A Taiwan importers' association bought soybeans Tuesday, in what might seem a routine tender. But it wasn't.
Instead of buying its normal one cargo of around 60,000 metric tons, the Taichung-branch of Taiwan's Breakfast Soybean Procurement Association bought three, including one not due for shipping until next July, and it was the second time in less than a week that Taiwanese buyers had taken above-average or far-forward amounts.
This locking-in of supplies replicates moves by soybean importers elsewhere who, faced with record high prices, are increasingly worried about what happens next: they are already in uncharted pricing territory and a future fall in supplies seem all-but-inevitable.
It also coincides with soaring wheat and corn prices as dry weather in Latin and North America, Russia and Australia, among others, eat into harvests.
The time-bomb ticking under the global soybean trade is potentially more explosive than in other crops.
Unlike, corn and wheat which are direct substitutes for each other, replacements for soymeal extracted from beans are limited, and even costlier. Soymeal obtained after crushing beans is high in protein value and used in animal feed.
Worries about soybean supplies started with drought in several parts of South America earlier this year, but at the time there were hopes that the shortfall would be made up by a good crop in the U.S., which hasn't happened, said Abdolreza Abbassian, Rome-based secretary of the Food and Agriculture Organization's Intergovernmental Group on Foodgrains.
The combination of two back-to-back droughts has made supply even tighter, Mr. Abbassian said.
The U.S., the world's top soybean producer and exporter, may almost run out of soybeans by the time the next round of plantings are harvested in September 2013, as the current crop is wilting in the fields due to lack of rain.
"Technically the soybeans inventories may not fall to absolute zero because there are always at least some soybeans somewhere, but still by the time the 2013 harvest arrives a year from now the trade pipeline will be empty and the U.S. will be importing more soybeans than usual," Roy Bardole, chairman of the U.S. Soybean Export Council said.
More than 93% of the global soybean trade is controlled by the U.S. and South American countries.

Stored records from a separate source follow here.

(** The block of a key. *)
Lemma target_spec k i :
  index_ok i ->
  exists l1 d id l2, get_target_block_id k i = Some id /\ forward i = l1 ++ (d, id) :: l2 /\
    leb d (DelimiterKey k) = true /\ Forall (fun x => cmp (DelimiterKey k) x.1 = Lt) l2.
Proof.
  intros Hok. unfold get_target_block_id, get_target_block.
  destruct (bt_last_le (DelimiterKey k) (forward i)) as [[d id]|] eqn:Hl.
  - apply bt_last_le_spec in Hl as (l1 & l2 & Hf & Hd & Hn); [|apply Hok]. exists l1, d, id, l2. by rewrite Hf.
  - exfalso. apply last_None in Hl. destruct (ok_start i Hok) as (id & rest & Hf). rewrite Hf in Hl. done.
Qed.

(** ** Removing blocks *)

Definition count_of i (id : Uuid) : option Z := d ← reverse i !! id; bt_get d (counts i).

(** What a change that concerns one block leaves alone. *)
Definition others_same (id : Uuid) i i' : Prop :=
  forall id', id' <> id -> count_of i' id' = count_of i id' /\ (is_Some (reverse i' !! id') <-> is_Some (reverse i !! id')).

Lemma start_least (d : SparseIndexDelimiter K) : cmp d Start <> Lt.
Proof. by destruct d. Qed.

Lemma index_start_middle i l1 d id l2 :
  index_ok i -> forward i = l1 ++ (d, id) :: l2 ->
  (l1 = [] /\ d = Start) \/ (exists id0 l1', l1 = (Start, id0) :: l1' /\ d <> Start).
Proof.
  intros Hok Hf. destruct (ok_start i Hok) as (id0 & rest & Hst). pose proof (ok_sorted i Hok) as Hs. rewrite Hf in Hst, Hs.
  destruct l1 as [|x l1]; cbn in *.
  - injection Hst as -> -> ->. by left.
  - injection Hst as -> Hst. right. exists id0, l1. split; [done|]. intros ->.
    apply bt_sorted_cons in Hs as [Hs _]. rewrite Forall_forall in Hs.
    specialize (Hs (Start, id) ltac:(set_solver)). by apply start_least in Hs.
Qed.

Lemma bt_get_notin {V} (m : btree (SparseIndexDelimiter K) V) d : bt_sorted m -> d ∉ m.*1 -> bt_get d m = None.
Proof.
  intros Hs Hn. destruct (bt_get d m) as [v|] eqn:Hg; [|done]. apply bt_get_elem in Hg; [|done]. exfalso. apply Hn.
  apply list_elem_of_fmap. by exists (d, v).
Qed.

(** The first step: the entries of the block go. *)
Lemma removed_ok i l1 d id l2 :
  index_ok i -> forward i = l1 ++ (d, id) :: l2 ->
  let i1 := mkSparseIndexWriter (l1 ++ l2) (base.delete id (reverse i)) (bt_remove d (counts i)) in
  bt_sorted (l1 ++ l2) /\ (forall id' d', reverse i1 !! id' = Some d' <-> (d', id') ∈ l1 ++ l2) /\
  bt_sorted (counts i1) /\ (forall d' c, bt_get d' (counts i1) = Some c -> d' ∈ (l1 ++ l2).*1) /\ others_same id i i1.
Proof.
  intros Hok Hf i1. pose proof (ok_sorted i Hok) as Hs. rewrite Hf in Hs.
  destruct (middle_sorted _ _ _ _ Hs) as (S1 & S2 & S3 & S4 & S5). split_and!.
  - apply bt_sorted_app. done.
  - intros id' d'. cbn. rewrite lookup_delete_Some, (ok_reverse i Hok), Hf, !elem_of_app, elem_of_cons. split.
    + intros [Hne [?|[[=]|?]]]; [by left|done|by right].
    + intros Hin. split; [|by destruct Hin; auto]. intros ->. eapply (index_ids_distinct i l1 l2 d id' d'); [done..|].
      by rewrite elem_of_app.
  - apply bt_remove_sorted, Hok.
  - intros d' c. cbn. rewrite bt_get_remove by apply Hok. destruct (cmp d' d) eqn:Hc; [done|..].
    all: intros Hin%(ok_counted i Hok); rewrite Hf, fmap_app, fmap_cons in Hin; rewrite fmap_app.
    all: cbn in Hin; rewrite elem_of_app, elem_of_cons in Hin; rewrite elem_of_app.
    all: destruct Hin as [?|[->|?]]; [by left|by rewrite cmp_refl in Hc|by right].
  - intros id' Hne. unfold count_of. cbn. rewrite lookup_delete_ne by done. split; [|done].
    destruct (reverse i !! id') as [d'|] eqn:Hr; [cbn|done]. rewrite bt_get_remove by apply Hok.
    destruct (cmp d' d) eqn:Hc; [|done|done]. apply cmp_eq in Hc as ->. exfalso. apply Hok in Hr. rewrite Hf in Hr.
    rewrite elem_of_app, elem_of_cons in Hr. rewrite Forall_forall in S1, S2.
    destruct Hr as [Hr%S1|[[=]|Hr%S2]]; [by apply cmp_lt_irrefl in Hr|done|by apply cmp_lt_irrefl in Hr].
Qed.

(** The view of an index that has lost a block: the first one starts at the
    sentinel. *)
Definition restart (l : btree (SparseIndexDelimiter K) Uuid) : btree (SparseIndexDelimiter K) Uuid :=
  match l with
  | [] => []
  | (_, id) :: l => (Start, id) :: l
  end.

Lemma remove_block_spec i l1 d id l2 :
  index_ok i -> forward i = l1 ++ (d, id) :: l2 -> l1 ++ l2 <> [] ->
  exists i', remove_block id i = (true, i') /\ index_ok i' /\ forward i' = restart (l1 ++ l2) /\ reverse i' !! id = None /\ others_same id i i'.
Proof.
  intros Hok Hf Hne. destruct (removed_ok i l1 d id l2 Hok Hf) as (R1 & R2 & R3 & R4 & R5). cbn in R2, R3, R4.
  pose proof (ok_sorted i Hok) as Hs. rewrite Hf in Hs.
  assert (reverse i !! id = Some d) as Hd by (apply Hok; rewrite Hf; set_solver).
  unfold remove_block, index_len. rewrite Hf, length_app. cbn [length].
  assert (0 < length l1 + length l2)%nat as Hlen. { rewrite <- length_app. destruct (l1 ++ l2); [done|cbn; lia]. }
  destruct (Nat.ltb_spec 1 (length l1 + S (length l2))) as [_|]; [|lia]. rewrite Hd.
  rewrite bt_remove_middle by done. set (i1 := mkSparseIndexWriter (l1 ++ l2) _ _) in *.
  destruct (index_start_middle i l1 d id l2 Hok Hf) as [[-> ->]|(id0 & l1' & -> & Hdne)].
  - destruct l2 as [|[d2 id2] l2]; [done|]. cbn [app] in *.
    destruct d2 as [|k2]. { apply bt_sorted_cons in Hs as [Hs _]. apply Forall_cons in Hs as [Hs _]. by apply start_least in Hs. }
    unfold correct_start_key. cbn [forward i1 reverse counts]. cbn [bt_remove]. rewrite cmp_refl.
    apply bt_sorted_cons in R1 as [Q1 Q2].
    assert (forall id', (Start, id') ∉ (DelimiterKey k2, id2) :: l2) as Hnostart.
    { intros id' [Hin|Hin]%elem_of_cons; [done|]. rewrite Forall_forall in Q1. apply Q1 in Hin. done. }
    assert (bt_insert Start id2 l2 = (Start, id2) :: l2) as Hins.
    { destruct l2 as [|[d3 id3] l2]; [done|]. cbn. destruct d3; [|done]. exfalso. apply (Hnostart id3). set_solver. }
    rewrite Hins. eexists. split; [reflexivity|]. set (cs := match bt_get (DelimiterKey k2) _ with Some _ => _ | None => _ end).
    assert (forall d', bt_get d' cs = match cmp d' Start with
                                      | Eq => bt_get (DelimiterKey k2) (counts i1)
                                      | _ => match cmp d' (DelimiterKey k2) with Eq => None | _ => bt_get d' (counts i1) end
                                      end) as Hcs.
    { assert (bt_get Start (counts i1) = None) as Hst0.
      { cbn. rewrite bt_get_remove by apply Hok. by rewrite cmp_refl. }
      intros d'. subst cs. change (bt_remove Start (counts i)) with (counts i1). destruct (bt_get (DelimiterKey k2) (counts i1)) as [c|] eqn:Hg.
      - rewrite bt_get_insert, bt_get_remove by done. by destruct (cmp d' Start).
      - destruct (cmp d' Start) eqn:H1; [by apply cmp_eq in H1 as ->|..]; destruct (cmp d' (DelimiterKey k2)) eqn:H2; try done;
          by apply cmp_eq in H2 as ->. }
    assert (id2 <> id) as Hne2.
    { intros ->. assert (reverse i1 !! id = Some (DelimiterKey k2)) as Hr by (apply R2; set_solver).
      cbn in Hr. by rewrite lookup_delete_eq in Hr. }
    split_and!; [constructor; cbn| done | |].
    + rewrite <- Hins. apply bt_insert_sorted. done.
    + by eauto.
    + intros id' d'. rewrite lookup_insert_Some, lookup_delete_Some.
      rewrite R2, !elem_of_cons. split; [naive_solver|]. intros [[= -> ->]|Hin]; [by left|]. right.
      assert (id2 <> id'); [|by auto]. intros <-.
      assert (reverse i1 !! id2 = Some d') as E1 by (apply R2; set_solver).
      assert (reverse i1 !! id2 = Some (DelimiterKey k2)) as E2 by (apply R2; set_solver).
      assert (d' = DelimiterKey k2) as -> by congruence. rewrite Forall_forall in Q1. apply Q1 in Hin. by apply cmp_lt_irrefl in Hin.
    + subst cs. change (bt_remove Start (counts i)) with (counts i1).
      destruct (bt_get (DelimiterKey k2) (counts i1)); [|done]. by apply bt_insert_sorted, bt_remove_sorted.
    + intros d' c. rewrite Hcs. destruct (cmp d' Start) eqn:H1; [apply cmp_eq in H1 as ->; set_solver|..].
      all: destruct (cmp d' (DelimiterKey k2)) eqn:H2; [done|..]; intros Hin%R4.
      all: cbn in Hin; rewrite elem_of_cons in Hin; destruct Hin as [->|Hin]; [by rewrite cmp_refl in H2|set_solver].
    + cbn. rewrite lookup_insert_ne, lookup_delete_ne by done. apply lookup_delete_eq.
    + intros id' Hid'. destruct (R5 id' Hid') as [R5a R5b]. rewrite <- R5a, <- R5b. unfold count_of. cbn.
      change (base.delete id (reverse i)) with (reverse i1). destruct (decide (id' = id2)) as [->|Hid2].
      * rewrite lookup_insert_eq. assert (reverse i1 !! id2 = Some (DelimiterKey k2)) as -> by (apply R2; set_solver). cbn.
        rewrite Hcs. cbn. split; [done|]. split; by eauto.
      * rewrite lookup_insert_ne, lookup_delete_ne by done. split; [|done].
        destruct (reverse i1 !! id') as [d'|] eqn:Hr; [cbn|done]. rewrite Hcs.
        assert (d' <> Start /\ d' <> DelimiterKey k2) as [N1 N2].
        { apply R2 in Hr. split; intros ->; [by apply Hnostart in Hr|]. apply elem_of_cons in Hr as [[=]|Hr]; [done|].
          rewrite Forall_forall in Q1. apply Q1 in Hr. by apply cmp_lt_irrefl in Hr. }
        destruct (cmp d' Start) eqn:H1; [by apply cmp_eq in H1|..]; destruct (cmp d' (DelimiterKey k2)) eqn:H2; try done;
          by apply cmp_eq in H2.
  - unfold correct_start_key. cbn [forward i1 app]. eexists. split; [reflexivity|]. cbn [app restart].
    split_and!; [|done|by cbn; rewrite lookup_delete_eq|done]. constructor; cbn; [done|by eauto|done|done|done].
Qed.
End Writer.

This year's U.S. crop is being snapped up fast, with about 55% already sold for export, a record for this time of the year. By the time the harvest is over, the entire crop is expected to be have been sold for forward shipments, said Karl Setzer an Iowa-based analyst with MaxYield Cooperative.
Rather than buying less due to reduced availability and higher prices, importers are stepping up purchases as a hedge against future rise in prices.
Last week, the London-based International Grains Council cut its forecast for global soybeans, corn and wheat output in 2012-13 by 3.8 million tons, 26 million tons and 3.0 million tons respectively.